Your task:
Write out exactly the lines of the entries below from the one holding "(* ===== verification/DriverProps.v ===== *)" to the one holding "Section props.", inclusive, and leave out all other lines.

*** Data provided

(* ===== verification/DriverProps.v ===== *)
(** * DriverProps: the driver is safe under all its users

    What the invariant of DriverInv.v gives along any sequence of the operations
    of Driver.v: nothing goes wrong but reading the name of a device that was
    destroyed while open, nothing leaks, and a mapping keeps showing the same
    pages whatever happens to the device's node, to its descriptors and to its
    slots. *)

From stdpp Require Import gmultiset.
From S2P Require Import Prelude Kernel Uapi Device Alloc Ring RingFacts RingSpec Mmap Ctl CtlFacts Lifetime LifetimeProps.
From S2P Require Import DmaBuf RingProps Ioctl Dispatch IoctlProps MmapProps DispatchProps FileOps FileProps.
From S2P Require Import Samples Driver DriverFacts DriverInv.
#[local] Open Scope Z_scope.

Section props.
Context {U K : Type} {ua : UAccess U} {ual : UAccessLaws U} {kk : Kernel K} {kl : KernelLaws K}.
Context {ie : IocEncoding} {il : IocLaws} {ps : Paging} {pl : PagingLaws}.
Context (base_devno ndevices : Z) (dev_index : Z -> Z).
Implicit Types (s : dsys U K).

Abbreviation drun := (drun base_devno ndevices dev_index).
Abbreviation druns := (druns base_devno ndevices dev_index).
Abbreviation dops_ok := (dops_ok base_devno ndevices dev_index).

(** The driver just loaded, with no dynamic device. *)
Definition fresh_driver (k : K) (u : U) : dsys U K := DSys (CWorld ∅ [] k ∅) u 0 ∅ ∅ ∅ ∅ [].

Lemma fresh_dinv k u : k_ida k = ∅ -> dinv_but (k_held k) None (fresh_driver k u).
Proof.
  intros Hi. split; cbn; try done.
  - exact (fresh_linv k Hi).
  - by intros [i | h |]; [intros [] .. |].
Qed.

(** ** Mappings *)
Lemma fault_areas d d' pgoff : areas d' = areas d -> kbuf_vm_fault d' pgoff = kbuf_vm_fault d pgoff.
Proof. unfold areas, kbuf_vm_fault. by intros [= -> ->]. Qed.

******
*** Data provided

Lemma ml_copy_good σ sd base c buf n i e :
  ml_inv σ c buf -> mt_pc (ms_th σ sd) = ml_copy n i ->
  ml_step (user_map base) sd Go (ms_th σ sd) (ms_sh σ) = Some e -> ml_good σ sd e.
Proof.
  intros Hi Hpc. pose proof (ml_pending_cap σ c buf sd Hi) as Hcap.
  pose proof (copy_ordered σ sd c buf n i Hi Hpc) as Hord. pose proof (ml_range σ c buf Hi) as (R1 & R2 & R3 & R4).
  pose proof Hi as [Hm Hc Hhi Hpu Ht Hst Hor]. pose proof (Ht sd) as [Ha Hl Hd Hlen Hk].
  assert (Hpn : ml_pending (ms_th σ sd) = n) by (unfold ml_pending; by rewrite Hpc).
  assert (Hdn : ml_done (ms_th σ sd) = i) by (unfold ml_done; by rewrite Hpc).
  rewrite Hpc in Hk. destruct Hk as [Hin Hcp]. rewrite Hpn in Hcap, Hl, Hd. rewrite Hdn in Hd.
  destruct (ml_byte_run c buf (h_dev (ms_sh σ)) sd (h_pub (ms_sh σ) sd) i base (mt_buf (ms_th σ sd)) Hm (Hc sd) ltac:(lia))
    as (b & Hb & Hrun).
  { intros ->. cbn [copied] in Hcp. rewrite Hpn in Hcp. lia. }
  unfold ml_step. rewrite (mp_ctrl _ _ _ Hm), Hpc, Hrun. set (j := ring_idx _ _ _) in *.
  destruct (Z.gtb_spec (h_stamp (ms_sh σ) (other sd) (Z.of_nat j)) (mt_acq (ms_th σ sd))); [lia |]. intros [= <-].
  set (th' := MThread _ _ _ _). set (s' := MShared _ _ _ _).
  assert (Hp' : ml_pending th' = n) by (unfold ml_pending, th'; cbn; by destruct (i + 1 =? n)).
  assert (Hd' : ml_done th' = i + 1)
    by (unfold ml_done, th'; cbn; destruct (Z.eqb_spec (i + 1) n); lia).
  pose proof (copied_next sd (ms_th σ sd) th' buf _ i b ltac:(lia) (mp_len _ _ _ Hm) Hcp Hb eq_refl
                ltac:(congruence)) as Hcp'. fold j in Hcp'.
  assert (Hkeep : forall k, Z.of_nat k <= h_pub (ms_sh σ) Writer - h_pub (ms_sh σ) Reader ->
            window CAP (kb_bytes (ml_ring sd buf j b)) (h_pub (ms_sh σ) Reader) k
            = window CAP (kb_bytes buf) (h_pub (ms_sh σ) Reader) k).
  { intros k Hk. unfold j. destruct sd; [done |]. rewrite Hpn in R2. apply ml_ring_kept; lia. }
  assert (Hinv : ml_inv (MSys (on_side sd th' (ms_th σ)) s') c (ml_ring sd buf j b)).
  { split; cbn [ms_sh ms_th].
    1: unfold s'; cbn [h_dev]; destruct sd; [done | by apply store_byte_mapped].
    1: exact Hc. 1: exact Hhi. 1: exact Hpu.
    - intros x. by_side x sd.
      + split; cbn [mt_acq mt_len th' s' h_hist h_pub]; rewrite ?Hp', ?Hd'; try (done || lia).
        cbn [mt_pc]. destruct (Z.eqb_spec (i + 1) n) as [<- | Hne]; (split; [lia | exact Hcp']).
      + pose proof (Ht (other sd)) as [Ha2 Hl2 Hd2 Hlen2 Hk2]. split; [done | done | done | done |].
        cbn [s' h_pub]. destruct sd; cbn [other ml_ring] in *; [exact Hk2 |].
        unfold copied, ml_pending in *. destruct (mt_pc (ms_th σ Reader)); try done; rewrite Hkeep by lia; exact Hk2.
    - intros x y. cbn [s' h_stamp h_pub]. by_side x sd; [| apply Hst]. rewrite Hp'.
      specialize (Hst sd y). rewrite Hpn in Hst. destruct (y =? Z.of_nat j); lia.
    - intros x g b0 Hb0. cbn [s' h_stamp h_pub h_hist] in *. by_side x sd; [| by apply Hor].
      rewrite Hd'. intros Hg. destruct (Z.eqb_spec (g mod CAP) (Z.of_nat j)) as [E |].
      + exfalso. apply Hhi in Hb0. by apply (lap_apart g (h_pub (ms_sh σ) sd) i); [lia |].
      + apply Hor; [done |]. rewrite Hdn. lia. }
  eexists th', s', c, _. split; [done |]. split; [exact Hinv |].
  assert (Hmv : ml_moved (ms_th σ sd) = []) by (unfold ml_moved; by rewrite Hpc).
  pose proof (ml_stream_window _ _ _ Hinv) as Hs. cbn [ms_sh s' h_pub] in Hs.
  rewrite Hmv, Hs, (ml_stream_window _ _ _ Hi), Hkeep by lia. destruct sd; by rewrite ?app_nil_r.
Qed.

******

Response to the exercise:
(* ===== verification/DriverProps.v ===== *)
(** * DriverProps: the driver is safe under all its users

    What the invariant of DriverInv.v gives along any sequence of the operations
    of Driver.v: nothing goes wrong but reading the name of a device that was
    destroyed while open, nothing leaks, and a mapping keeps showing the same
    pages whatever happens to the device's node, to its descriptors and to its
    slots. *)

From stdpp Require Import gmultiset.
From S2P Require Import Prelude Kernel Uapi Device Alloc Ring RingFacts RingSpec Mmap Ctl CtlFacts Lifetime LifetimeProps.
From S2P Require Import DmaBuf RingProps Ioctl Dispatch IoctlProps MmapProps DispatchProps FileOps FileProps.
From S2P Require Import Samples Driver DriverFacts DriverInv.
#[local] Open Scope Z_scope.

Section props.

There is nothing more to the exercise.